* _SOURCE RECORDS_:
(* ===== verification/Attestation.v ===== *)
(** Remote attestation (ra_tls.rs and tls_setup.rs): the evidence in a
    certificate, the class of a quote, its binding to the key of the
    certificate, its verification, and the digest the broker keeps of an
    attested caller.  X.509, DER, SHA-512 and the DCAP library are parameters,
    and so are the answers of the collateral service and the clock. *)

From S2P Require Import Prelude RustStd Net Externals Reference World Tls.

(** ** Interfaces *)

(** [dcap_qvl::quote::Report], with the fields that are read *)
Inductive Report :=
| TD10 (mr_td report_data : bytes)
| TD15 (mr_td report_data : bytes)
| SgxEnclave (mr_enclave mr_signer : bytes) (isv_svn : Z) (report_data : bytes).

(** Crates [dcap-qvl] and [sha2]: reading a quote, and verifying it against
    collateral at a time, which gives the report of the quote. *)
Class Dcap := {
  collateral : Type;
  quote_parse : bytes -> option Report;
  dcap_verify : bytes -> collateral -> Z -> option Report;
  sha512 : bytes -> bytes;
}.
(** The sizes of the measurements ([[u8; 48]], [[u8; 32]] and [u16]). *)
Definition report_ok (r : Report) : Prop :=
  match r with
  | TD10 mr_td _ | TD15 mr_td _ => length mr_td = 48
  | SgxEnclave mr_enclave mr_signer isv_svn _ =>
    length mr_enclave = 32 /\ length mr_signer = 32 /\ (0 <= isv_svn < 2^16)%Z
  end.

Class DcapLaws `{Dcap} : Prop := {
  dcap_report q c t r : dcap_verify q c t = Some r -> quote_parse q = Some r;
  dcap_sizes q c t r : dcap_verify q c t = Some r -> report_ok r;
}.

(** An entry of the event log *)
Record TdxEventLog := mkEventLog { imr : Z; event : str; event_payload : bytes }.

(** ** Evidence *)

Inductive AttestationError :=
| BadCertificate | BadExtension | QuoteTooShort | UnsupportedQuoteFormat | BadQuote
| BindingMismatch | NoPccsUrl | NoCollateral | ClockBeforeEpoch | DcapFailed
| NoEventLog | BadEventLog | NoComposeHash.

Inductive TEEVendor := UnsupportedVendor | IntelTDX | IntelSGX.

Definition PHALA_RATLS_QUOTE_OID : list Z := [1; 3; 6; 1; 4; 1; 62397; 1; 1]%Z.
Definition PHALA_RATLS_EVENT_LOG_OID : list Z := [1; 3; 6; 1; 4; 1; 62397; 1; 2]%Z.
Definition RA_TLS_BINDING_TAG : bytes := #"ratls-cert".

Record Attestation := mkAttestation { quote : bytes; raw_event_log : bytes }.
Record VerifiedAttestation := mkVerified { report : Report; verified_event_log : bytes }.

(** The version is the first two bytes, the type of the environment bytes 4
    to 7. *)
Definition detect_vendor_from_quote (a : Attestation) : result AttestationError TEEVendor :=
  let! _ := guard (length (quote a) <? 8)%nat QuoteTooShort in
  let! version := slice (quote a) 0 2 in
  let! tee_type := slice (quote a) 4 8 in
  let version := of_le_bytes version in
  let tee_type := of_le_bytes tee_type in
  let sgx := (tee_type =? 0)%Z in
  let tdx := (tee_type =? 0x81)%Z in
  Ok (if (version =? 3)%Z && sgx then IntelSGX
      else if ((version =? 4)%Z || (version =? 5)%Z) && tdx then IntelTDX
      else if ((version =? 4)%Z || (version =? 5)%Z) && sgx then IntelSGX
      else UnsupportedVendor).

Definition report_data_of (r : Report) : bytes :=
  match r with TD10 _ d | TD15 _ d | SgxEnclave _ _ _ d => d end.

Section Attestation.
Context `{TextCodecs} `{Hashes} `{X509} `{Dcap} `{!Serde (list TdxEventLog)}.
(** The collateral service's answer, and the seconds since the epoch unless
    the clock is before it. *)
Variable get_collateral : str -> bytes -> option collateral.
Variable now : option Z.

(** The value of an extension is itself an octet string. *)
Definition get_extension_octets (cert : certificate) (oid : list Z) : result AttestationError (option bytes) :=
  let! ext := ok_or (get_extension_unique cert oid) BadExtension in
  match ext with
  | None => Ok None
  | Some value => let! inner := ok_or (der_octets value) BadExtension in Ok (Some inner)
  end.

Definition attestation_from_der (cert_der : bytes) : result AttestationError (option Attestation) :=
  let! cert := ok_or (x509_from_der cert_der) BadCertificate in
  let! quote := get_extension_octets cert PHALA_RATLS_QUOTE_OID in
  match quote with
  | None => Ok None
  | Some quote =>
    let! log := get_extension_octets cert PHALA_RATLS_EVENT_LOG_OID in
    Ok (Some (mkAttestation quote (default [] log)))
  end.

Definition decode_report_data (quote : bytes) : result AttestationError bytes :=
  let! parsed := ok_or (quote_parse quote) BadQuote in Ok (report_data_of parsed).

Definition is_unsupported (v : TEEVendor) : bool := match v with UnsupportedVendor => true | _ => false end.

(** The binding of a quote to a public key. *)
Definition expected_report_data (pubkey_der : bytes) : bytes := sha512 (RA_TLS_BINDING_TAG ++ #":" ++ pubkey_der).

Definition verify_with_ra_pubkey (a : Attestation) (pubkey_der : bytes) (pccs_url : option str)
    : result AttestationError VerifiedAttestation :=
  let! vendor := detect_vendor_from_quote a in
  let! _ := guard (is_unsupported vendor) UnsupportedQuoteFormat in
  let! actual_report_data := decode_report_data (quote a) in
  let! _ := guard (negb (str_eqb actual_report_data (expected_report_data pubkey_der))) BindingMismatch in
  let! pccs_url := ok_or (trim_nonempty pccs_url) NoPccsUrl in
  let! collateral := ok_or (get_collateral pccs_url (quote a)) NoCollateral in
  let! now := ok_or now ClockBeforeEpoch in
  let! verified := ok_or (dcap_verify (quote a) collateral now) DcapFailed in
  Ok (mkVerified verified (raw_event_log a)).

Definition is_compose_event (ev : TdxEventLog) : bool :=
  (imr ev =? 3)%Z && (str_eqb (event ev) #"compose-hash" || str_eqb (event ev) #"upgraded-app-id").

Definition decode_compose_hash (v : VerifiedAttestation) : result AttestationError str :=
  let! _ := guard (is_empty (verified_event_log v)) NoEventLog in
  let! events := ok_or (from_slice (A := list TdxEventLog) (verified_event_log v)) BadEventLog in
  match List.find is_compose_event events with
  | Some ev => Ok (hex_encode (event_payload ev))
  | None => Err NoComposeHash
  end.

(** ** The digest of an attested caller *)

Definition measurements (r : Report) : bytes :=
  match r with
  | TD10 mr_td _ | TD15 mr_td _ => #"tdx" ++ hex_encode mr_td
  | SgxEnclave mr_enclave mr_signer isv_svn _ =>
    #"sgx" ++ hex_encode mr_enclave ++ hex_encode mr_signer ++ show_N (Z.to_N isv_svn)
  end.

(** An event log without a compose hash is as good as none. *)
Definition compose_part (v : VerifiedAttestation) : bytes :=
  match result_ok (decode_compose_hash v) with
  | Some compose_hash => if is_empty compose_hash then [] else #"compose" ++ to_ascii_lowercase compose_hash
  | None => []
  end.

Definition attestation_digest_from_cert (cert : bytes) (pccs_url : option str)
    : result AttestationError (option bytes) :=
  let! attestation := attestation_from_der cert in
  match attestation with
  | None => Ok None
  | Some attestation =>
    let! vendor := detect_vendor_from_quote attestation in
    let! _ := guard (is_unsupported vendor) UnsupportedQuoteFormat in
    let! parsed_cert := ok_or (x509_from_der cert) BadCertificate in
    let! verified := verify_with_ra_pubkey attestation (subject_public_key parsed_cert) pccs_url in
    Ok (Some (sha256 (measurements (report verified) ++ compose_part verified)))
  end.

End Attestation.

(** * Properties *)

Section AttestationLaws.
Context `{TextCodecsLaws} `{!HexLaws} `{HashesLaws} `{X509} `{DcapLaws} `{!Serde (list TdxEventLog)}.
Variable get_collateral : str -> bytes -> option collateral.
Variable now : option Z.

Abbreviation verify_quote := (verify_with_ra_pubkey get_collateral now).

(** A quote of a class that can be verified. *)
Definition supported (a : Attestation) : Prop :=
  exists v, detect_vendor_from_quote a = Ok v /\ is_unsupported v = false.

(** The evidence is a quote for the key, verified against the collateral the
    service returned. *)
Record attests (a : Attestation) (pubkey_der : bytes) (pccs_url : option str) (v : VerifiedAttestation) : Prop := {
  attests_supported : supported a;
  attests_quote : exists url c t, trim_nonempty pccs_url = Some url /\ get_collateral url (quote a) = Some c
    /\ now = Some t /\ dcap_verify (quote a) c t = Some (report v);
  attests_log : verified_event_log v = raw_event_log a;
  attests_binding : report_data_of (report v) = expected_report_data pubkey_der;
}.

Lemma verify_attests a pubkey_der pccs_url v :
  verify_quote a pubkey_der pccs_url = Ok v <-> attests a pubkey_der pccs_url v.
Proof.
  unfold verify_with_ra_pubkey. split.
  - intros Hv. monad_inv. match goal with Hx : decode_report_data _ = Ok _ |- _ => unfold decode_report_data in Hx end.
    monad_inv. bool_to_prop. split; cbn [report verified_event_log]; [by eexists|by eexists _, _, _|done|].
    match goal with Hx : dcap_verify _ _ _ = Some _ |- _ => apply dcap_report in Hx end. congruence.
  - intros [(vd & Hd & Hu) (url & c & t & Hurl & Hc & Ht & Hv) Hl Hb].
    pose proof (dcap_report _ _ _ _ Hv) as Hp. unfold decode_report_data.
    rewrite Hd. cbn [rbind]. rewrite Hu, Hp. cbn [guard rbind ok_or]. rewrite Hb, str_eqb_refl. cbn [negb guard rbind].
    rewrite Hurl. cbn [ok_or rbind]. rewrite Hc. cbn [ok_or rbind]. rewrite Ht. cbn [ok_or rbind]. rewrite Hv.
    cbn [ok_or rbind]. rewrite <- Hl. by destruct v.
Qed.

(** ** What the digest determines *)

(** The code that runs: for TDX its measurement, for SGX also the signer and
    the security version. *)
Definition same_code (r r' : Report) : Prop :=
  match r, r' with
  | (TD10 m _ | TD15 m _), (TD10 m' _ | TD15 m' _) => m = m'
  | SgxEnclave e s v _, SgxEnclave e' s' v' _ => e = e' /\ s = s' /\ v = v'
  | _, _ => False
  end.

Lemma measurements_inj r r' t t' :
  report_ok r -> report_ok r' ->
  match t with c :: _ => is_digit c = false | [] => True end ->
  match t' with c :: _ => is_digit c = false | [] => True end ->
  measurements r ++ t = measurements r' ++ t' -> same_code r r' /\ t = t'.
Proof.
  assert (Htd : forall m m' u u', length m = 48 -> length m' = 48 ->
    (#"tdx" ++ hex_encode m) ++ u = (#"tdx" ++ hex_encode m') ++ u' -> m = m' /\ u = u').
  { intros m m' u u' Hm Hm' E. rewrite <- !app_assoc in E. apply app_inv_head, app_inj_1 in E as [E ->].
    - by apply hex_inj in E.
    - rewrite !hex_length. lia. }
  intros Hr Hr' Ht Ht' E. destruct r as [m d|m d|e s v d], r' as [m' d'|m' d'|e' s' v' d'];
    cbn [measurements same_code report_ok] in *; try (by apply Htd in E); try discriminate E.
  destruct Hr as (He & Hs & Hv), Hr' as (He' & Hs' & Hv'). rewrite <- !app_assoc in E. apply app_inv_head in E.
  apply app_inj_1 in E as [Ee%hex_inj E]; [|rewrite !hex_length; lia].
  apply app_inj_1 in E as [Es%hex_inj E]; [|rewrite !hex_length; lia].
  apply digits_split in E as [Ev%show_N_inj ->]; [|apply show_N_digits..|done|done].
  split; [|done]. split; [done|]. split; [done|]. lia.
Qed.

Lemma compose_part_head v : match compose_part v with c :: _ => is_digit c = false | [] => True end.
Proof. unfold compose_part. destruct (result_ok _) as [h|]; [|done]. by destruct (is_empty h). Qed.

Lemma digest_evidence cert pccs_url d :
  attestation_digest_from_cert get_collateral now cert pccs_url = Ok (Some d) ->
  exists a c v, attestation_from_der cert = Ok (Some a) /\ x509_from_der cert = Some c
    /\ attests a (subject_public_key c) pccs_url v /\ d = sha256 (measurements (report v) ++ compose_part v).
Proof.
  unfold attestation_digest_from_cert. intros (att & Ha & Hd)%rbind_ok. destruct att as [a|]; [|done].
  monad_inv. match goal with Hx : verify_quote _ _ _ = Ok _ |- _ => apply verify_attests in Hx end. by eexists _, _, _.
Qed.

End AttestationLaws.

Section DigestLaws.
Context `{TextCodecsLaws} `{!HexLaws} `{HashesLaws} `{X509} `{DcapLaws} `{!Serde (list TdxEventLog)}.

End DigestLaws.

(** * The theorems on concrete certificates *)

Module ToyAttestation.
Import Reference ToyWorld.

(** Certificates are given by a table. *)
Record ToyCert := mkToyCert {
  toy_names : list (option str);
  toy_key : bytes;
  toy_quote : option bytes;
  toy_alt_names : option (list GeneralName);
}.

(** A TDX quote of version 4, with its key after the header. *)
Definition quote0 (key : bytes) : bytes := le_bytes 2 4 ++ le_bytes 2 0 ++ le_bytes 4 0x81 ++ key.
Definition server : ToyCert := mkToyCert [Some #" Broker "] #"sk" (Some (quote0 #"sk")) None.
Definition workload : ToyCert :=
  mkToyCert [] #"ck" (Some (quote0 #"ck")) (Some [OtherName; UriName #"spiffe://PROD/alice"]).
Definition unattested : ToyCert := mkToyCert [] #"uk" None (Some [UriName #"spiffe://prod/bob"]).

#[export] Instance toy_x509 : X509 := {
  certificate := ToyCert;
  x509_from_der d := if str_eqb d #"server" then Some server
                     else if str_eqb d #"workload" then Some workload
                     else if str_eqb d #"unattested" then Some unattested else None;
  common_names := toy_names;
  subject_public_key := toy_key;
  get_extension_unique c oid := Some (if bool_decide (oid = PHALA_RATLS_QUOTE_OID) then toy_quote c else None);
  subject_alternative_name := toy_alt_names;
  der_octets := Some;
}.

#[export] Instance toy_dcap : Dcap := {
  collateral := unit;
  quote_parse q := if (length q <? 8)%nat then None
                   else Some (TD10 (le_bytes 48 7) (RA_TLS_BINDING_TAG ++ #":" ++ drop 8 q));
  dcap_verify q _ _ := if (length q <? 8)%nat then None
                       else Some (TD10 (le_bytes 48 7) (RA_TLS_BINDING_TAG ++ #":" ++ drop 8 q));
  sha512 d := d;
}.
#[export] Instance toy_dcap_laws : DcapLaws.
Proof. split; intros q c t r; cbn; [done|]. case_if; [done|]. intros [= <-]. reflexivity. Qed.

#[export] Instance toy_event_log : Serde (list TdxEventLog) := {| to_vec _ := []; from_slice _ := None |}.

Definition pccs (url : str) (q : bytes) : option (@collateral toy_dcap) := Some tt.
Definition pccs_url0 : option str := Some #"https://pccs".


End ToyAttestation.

==

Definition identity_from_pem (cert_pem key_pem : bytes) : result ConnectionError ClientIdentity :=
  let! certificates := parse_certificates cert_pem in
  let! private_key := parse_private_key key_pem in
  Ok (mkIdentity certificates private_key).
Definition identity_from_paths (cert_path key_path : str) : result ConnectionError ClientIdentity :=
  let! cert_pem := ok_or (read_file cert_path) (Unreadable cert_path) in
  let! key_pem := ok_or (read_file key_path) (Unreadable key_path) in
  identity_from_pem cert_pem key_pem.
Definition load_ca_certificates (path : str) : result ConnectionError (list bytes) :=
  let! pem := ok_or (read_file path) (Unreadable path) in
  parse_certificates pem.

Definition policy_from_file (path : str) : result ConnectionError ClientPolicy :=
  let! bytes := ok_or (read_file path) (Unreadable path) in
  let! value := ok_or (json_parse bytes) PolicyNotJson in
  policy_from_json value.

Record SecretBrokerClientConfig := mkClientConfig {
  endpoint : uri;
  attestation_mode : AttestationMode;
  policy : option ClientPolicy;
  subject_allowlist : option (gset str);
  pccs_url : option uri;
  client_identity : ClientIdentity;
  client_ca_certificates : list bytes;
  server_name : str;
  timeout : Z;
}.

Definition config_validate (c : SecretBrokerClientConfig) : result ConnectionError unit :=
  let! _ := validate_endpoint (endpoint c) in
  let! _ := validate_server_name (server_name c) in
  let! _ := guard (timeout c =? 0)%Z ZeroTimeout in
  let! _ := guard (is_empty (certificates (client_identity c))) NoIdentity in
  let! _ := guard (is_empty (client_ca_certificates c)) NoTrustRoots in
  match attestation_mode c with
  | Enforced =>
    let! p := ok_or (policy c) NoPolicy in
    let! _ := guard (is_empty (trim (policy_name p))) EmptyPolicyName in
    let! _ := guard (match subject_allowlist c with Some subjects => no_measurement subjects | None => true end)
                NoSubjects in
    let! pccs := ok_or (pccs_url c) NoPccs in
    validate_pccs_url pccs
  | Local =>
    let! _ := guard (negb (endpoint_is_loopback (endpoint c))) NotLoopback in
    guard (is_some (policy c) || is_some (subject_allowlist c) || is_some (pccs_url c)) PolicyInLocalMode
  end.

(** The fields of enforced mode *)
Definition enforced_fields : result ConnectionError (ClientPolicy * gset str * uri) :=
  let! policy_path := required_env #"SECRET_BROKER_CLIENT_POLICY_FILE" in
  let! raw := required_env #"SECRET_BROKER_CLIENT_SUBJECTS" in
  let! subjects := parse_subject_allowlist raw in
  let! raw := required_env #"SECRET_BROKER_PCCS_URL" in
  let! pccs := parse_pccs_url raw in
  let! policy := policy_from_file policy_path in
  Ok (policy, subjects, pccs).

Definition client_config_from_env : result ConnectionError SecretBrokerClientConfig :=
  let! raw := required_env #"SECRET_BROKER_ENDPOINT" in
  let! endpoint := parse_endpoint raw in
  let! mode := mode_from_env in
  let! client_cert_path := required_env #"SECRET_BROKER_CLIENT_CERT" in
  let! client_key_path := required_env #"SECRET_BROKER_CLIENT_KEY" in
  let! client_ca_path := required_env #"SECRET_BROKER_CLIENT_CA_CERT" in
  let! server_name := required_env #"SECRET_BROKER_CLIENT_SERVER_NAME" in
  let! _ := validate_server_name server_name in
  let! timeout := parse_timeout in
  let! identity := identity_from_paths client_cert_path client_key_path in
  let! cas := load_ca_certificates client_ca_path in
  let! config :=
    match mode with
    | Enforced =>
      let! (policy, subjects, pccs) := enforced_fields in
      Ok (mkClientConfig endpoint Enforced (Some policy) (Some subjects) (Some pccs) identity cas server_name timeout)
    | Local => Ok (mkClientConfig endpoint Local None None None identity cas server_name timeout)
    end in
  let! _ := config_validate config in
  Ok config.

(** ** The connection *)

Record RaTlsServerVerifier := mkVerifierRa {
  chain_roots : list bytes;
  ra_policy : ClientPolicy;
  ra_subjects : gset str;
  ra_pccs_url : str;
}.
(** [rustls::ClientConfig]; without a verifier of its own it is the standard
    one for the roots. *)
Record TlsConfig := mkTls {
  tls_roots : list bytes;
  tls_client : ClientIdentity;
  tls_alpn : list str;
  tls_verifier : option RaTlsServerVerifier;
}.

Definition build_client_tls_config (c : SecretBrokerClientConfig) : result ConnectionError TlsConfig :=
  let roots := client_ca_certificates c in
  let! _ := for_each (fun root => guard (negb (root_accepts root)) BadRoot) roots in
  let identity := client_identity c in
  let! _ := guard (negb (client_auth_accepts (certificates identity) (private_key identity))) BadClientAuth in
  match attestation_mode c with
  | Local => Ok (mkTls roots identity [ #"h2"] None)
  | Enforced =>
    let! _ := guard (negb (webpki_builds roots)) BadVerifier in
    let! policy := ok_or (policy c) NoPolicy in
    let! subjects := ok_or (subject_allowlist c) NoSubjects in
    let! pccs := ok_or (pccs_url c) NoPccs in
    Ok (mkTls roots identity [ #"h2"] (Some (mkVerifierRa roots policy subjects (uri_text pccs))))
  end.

* _TASK_: Take from the material above the lines running from the one with "(* ===== verification/Attestation.v ===== *)" through the one with "(** ** Interfaces *)", and repeat them exactly, with nothing else.

* _OUTPUT BELOW_:
(* ===== verification/Attestation.v ===== *)
(** Remote attestation (ra_tls.rs and tls_setup.rs): the evidence in a
    certificate, the class of a quote, its binding to the key of the
    certificate, its verification, and the digest the broker keeps of an
    attested caller.  X.509, DER, SHA-512 and the DCAP library are parameters,
    and so are the answers of the collateral service and the clock. *)

From S2P Require Import Prelude RustStd Net Externals Reference World Tls.

(** ** Interfaces *)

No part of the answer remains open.